Role of Rap1 in Angiogenesis and Tumor Invasion

Abstract

Rap1a and Rap1b are two closely related members of the Ras family of small GTPases. Despite their high sequence similarity, the two proteins serve non-redundant functions in cells and organs. Rap1a plays critical roles during mouse development, and both Rap1a and Rap1b are required for angiogenesis. In glioblastoma cells, however, Rap1b plays a more unique role in tumor cell invasion. Loss of rap1a in mice resulted in 40% embryonic lethality, and caused cardiac defects in mouse embryos and cardiac hypertrophy in adult mice. These phenotypes, distinct from those of the rap1b knockout mice, suggest differential roles of the two GTPases during mouse development.
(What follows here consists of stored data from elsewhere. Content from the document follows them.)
(* ===== verification/RateLimit.v ===== *)
(** Rate limits of the console (console/app/services/rate_limiter.py and
    request_rate_limits.py): the in-memory sliding window, the Redis counters,
    the choice of the backend, the client address behind trusted proxies, and
    the guards of the request handlers.

    Clocks are instants in microseconds; windows are whole seconds.  The Redis
    client and its server are not code of the repository: connecting, INCR and
    EXPIRE are parameters. *)
From S2P Require Import Prelude PyStr PyVal PyTime PyIp.

Open Scope Z_scope.

(** ** The environment *)

Definition environment := list (string * string).

Definition getenv (env : environment) (k d : string) : string := default d (afind k env).

Definition _is_production (env : environment) : bool :=
  mem (lower (getenv env "APP_ENV" "production")) ["production"; "prod"].

(** ** The in-memory limiter *)

Record InMemoryRateLimiter := InMemory {
  _buckets : gmap string (list instant);
  _calls_since_cleanup : Z }.

Definition CLEANUP_INTERVAL : Z := 1000.
Definition in_memory_init : InMemoryRateLimiter := InMemory ∅ 0.

(** [60 * 60 * 24] seconds. *)
Definition stale_after : instant := seconds (60 * 60 * 24).

(** [not hits or now - hits[-1] > stale_after]. *)
Definition stale (now : instant) (hits : list instant) : bool :=
  match last hits with None => true | Some t => stale_after <? now - t end.

Definition _maybe_cleanup (now : instant) (st : InMemoryRateLimiter) : InMemoryRateLimiter :=
  let calls := _calls_since_cleanup st + 1 in
  if calls <? CLEANUP_INTERVAL then InMemory (_buckets st) calls
  else InMemory (filter (λ kv, stale now kv.2 = false) (_buckets st)) 0.

Definition in_window (now : instant) (window : Z) (ts : instant) : bool := now - ts <? seconds window.

Definition check_in_memory (key : string) (limit window : Z) (now : instant)
    (st : InMemoryRateLimiter) : bool * InMemoryRateLimiter :=
  let st := _maybe_cleanup now st in
  let hits := List.filter (in_window now window) (default [] (_buckets st !! key)) in
  if limit <=? Z.of_nat (length hits) then
    (false, InMemory (<[key := hits]> (_buckets st)) (_calls_since_cleanup st))
  else
    (true, InMemory (<[key := (hits ++ [now])%list]> (_buckets st)) (_calls_since_cleanup st)).

(** ** The Redis limiter and the choice of a backend *)

Section Backends.
Context {client server : Type}.
Context (from_url : string → res client).
Context (incr : client → string → server → res Z * server).
Context (expire : client → string → Z → server → res unit * server).

(** [RedisRateLimiter.check]: INCR the counter of the fixed window, give the
    first hit its expiry; any exception denies a sensitive request. *)
Definition check_redis (c : client) (key : string) (limit window : Z) (sensitive : bool)
    (now : instant) (s : server) : res bool * server :=
  if window =? 0 then (raise ZeroDivisionError "", s)
  else
    let redis_key := "rl:" +:+ key +:+ ":" +:+ str_of_Z (now / seconds window) in
    let unavailable := Ok (negb sensitive) in
    match incr c redis_key s with
    | (Raise _, s) => (unavailable, s)
    | (Ok count, s) =>
        if count =? 1 then
          match expire c redis_key window s with
          | (Raise _, s) => (unavailable, s)
          | (Ok _, s) => (Ok (count <=? limit), s)
          end
        else (Ok (count <=? limit), s)
    end.

Inductive RateLimiter := MemoryLimiter (st : InMemoryRateLimiter) | RedisLimiter (c : client).

(** The process: [os.environ], the global [_LIMITER], the two clocks, and the
    Redis server behind the client. *)
Record process := Process {
  environ : environment;
  _LIMITER : option RateLimiter;
  monotonic : instant;
  wall : instant;
  redis : server }.

Definition with_limiter (l : option RateLimiter) (p : process) : process :=
  Process (environ p) l (monotonic p) (wall p) (redis p).
Definition with_redis (s : server) (p : process) : process :=
  Process (environ p) (_LIMITER p) (monotonic p) (wall p) s.

Definition reset_rate_limiter (p : process) : process := with_limiter None p.

Definition get_rate_limiter (p : process) : res unit * process :=
  match _LIMITER p with
  | Some _ => (Ok tt, p)
  | None =>
      let production := _is_production (environ p) in
      let redis_url := strip (getenv (environ p) "REDIS_URL" "") in
      let fallback := (Ok tt, with_limiter (Some (MemoryLimiter in_memory_init)) p) in
      if production && negb (nonempty redis_url) then
        (raise RuntimeError "REDIS_URL is required in production for shared rate limiting", p)
      else if nonempty redis_url then
        match from_url redis_url with
        | Ok c => (Ok tt, with_limiter (Some (RedisLimiter c)) p)
        | Raise e =>
            if negb production then fallback
            else if exn_isa (exn_cls e) ImportError then
              (raise RuntimeError "redis-py is required in production when REDIS_URL is set", p)
            else (Raise e, p)
        end
      else fallback
  end.

(** [limiter.check] on the object [get_rate_limiter] gave. *)
Definition check (key : string) (limit window : Z) (sensitive : bool) (p : process) : res bool * process :=
  match _LIMITER p with
  | Some (MemoryLimiter st) =>
      let '(ok, st) := check_in_memory key limit window (monotonic p) st in
      (Ok ok, with_limiter (Some (MemoryLimiter st)) p)
  | Some (RedisLimiter c) =>
      let '(r, s) := check_redis c key limit window sensitive (wall p) (redis p) in (r, with_redis s p)
  | None => (raise AttributeError "", p)
  end.

(** ** The client address *)

Inductive proxy := Network (n : network) | Entry (s : string).

Definition _proxy_network (value : proxy) : option network :=
  match value with Network n => Some n | Entry s => ip_network (strip s) end.

Definition _address (value : string) : option address :=
  match ip_address (strip value) with
  | Some a => match ipv4_mapped a with Some a4 => Some a4 | None => Some a end
  | None => None
  end.

Definition _is_trusted (a : address) (networks : list network) : bool := existsb (in_network a) networks.

Definition trusted_proxy_ips (env : environment) : list network :=
  dedup (omap (λ e, _proxy_network (Entry e))
    (List.filter (λ e, nonempty (strip e)) (split_on "," (getenv env "TRUSTED_PROXY_IPS" "")))).

Record Request := mkRequest {
  client_host : option string;
  x_forwarded_for : option string }.

Definition real_ip (r : Request) : string := default "unknown" (client_host r).

Definition networks_of (env : environment) (trusted : option (list proxy)) : list network :=
  let raw := match trusted with Some l => l | None => Network <$> trusted_proxy_ips env end in
  dedup (omap _proxy_network raw).

(** The loop over the entries, the nearest one first. *)
Fixpoint scan_forwarded (networks : list network) (real : string) (origin : option address)
    (entries : list string) : string :=
  match entries with
  | [] => match origin with Some a => address_text a | None => real end
  | entry :: entries =>
      match _address entry with
      | None => real
      | Some a =>
          if negb (_is_trusted a networks) then address_text a
          else scan_forwarded networks real (Some a) entries
      end
  end.

Definition client_ip (env : environment) (trusted : option (list proxy)) (r : Request) : string :=
  let networks := networks_of env trusted in
  match networks, _address (real_ip r) with
  | [], _ | _, None => real_ip r
  | _, Some peer =>
      if negb (_is_trusted peer networks) then real_ip r
      else scan_forwarded networks (real_ip r) None (reverse (split_on "," (default "" (x_forwarded_for r))))
  end.

(** ** The guards *)

Definition RATE_LIMIT_WINDOW_SECONDS : Z := 300.
Definition RATE_LIMITS : list (string * (Z * Z)) :=
  [("/auth/login", (8, RATE_LIMIT_WINDOW_SECONDS));
   ("/auth/forgot-password", (5, RATE_LIMIT_WINDOW_SECONDS));
   ("/auth/reset-password", (8, RATE_LIMIT_WINDOW_SECONDS));
   ("/auth/activate", (8, RATE_LIMIT_WINDOW_SECONDS));
   ("/auth/refresh", (60, RATE_LIMIT_WINDOW_SECONDS));
   ("/api/copilot", (120, 60));
   ("/api/agents", (80, 60));
   ("/api/mcp", (80, 60));
   ("/studio/import", (10, RATE_LIMIT_WINDOW_SECONDS));
   ("/api/explorer", (180, 60));
   ("/api/data/explore", (30, 60));
   ("/apps/content", (60, 60));
   ("pipeline_recover", (10, RATE_LIMIT_WINDOW_SECONDS));
   ("/api/control-room/refresh", (6, 60));
   ("/api/control-room/refresh:workspace", (30, 60));
   ("/api/ia/v1/openapi.json", (30, 60));
   ("ia_gateway:auth_ip", (1200, 60));
   ("ia_gateway:auth_failures", (60, 60));
   ("ia_gateway:token", (60, 60));
   ("ia_gateway:user", (120, 60));
   ("ia_gateway:workspace", (240, 60));
   ("ia_gateway:ejecutar_extraccion", (6, 600));
   ("ia_gateway:crear_app_analitica", (3, 600));
   ("access_token:create", (10, 300));
   ("access_token:create:workspace", (60, 300))].
Definition API_RATE_LIMIT_PREFIXES : list string :=
  ["/api/copilot"; "/api/agents"; "/api/mcp"; "/studio/import"; "/api/explorer"; "/api/data/explore";
   "/api/ia/v1/openapi.json"].

Definition rate_limit_disabled (env : environment) : bool :=
  match afind "RATE_LIMIT_ENABLED" env with
  | Some v => mem (lower (strip v)) ["false"; "0"; "no"; "off"]
  | None => false
  end
  || mem (lower (strip (getenv env "APP_ENV" "production"))) ["test"; "testing"].

Definition api_rate_limit_action (path : string) : option string :=
  List.find (λ prefix, bool_decide (path = prefix) || startswith (prefix +:+ "/") path) API_RATE_LIMIT_PREFIXES.

Definition too_many {A} : res A := raise (HTTPException 429) "too many requests".

(** The loop of a guard: the first key over its limit ends the request. *)
Fixpoint check_all (checks : list (string * (Z * Z))) (p : process) : res unit * process :=
  match checks with
  | [] => (Ok tt, p)
  | (key, (limit, window)) :: checks =>
      match check key limit window true p with
      | (Ok true, p) => check_all checks p
      | (Ok false, p) => (too_many, p)
      | (Raise e, p) => (Raise e, p)
      end
  end.

(** [limiter_factory()], then the loop on the checks it is built for. *)
Definition limited (checks : res (list (string * (Z * Z)))) (p : process) : res unit * process :=
  match get_rate_limiter p with
  | (Raise e, p) => (Raise e, p)
  | (Ok _, p) => match checks with Ok l => check_all l p | Raise e => (Raise e, p) end
  end.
Angiogenesis, the formation of new blood vessels by endothelial cells, is impaired by the loss of rap1. Blood vessel growth into FGF2-containing Matrigel plugs was absent from rap1a-/- mice and aortic rings derived from rap1a-/- mice failed to sprout primitive endothelial tubes in response to FGF2 when embedded in Matrigel. Knocking down of either rap1a or rap1b in human micro-vascular endothelial cells (HMVECs) confirmed that Rap1 plays key roles in endothelial cell function. The knockdown of rap1a or 1b resulted in decreased adhesion to extracellular matrices and impaired cell migration. Rap1 deficient endothelial cells failed to form 3-D tubular structures when plated on Matrigel in vitro. The activation of ERK, p38, and Rac, important signaling molecules in angiogenesis, were all reduced in response to FGF2 when either Rap1 protein was depleted. In U373 human glioblastoma multiforme cells, depletion of rap1b, but not rap1a drastically reduced tumor cell invasion by decreasing the activity of secreted matrix metalloproteinase 2 (MMP2). The adhesion of cells to the extracellular matrices collagen or fibronectin, but not to vitronectin, was decreased upon rap1b depletion. However, a mild increase in proliferation associated with elevation in ERK1/2, p38, Akt and ribosomal S6 protein activation was observed in cells depleted of either rap1a or rap1b. When an MEK1/2 inhibitor U0126 was used, the phosphorylation of p38, Akt and S6 were decreased, however, to various levels, suggesting complex regulatory pathways mediate Rap1 action in glioblastoma cells.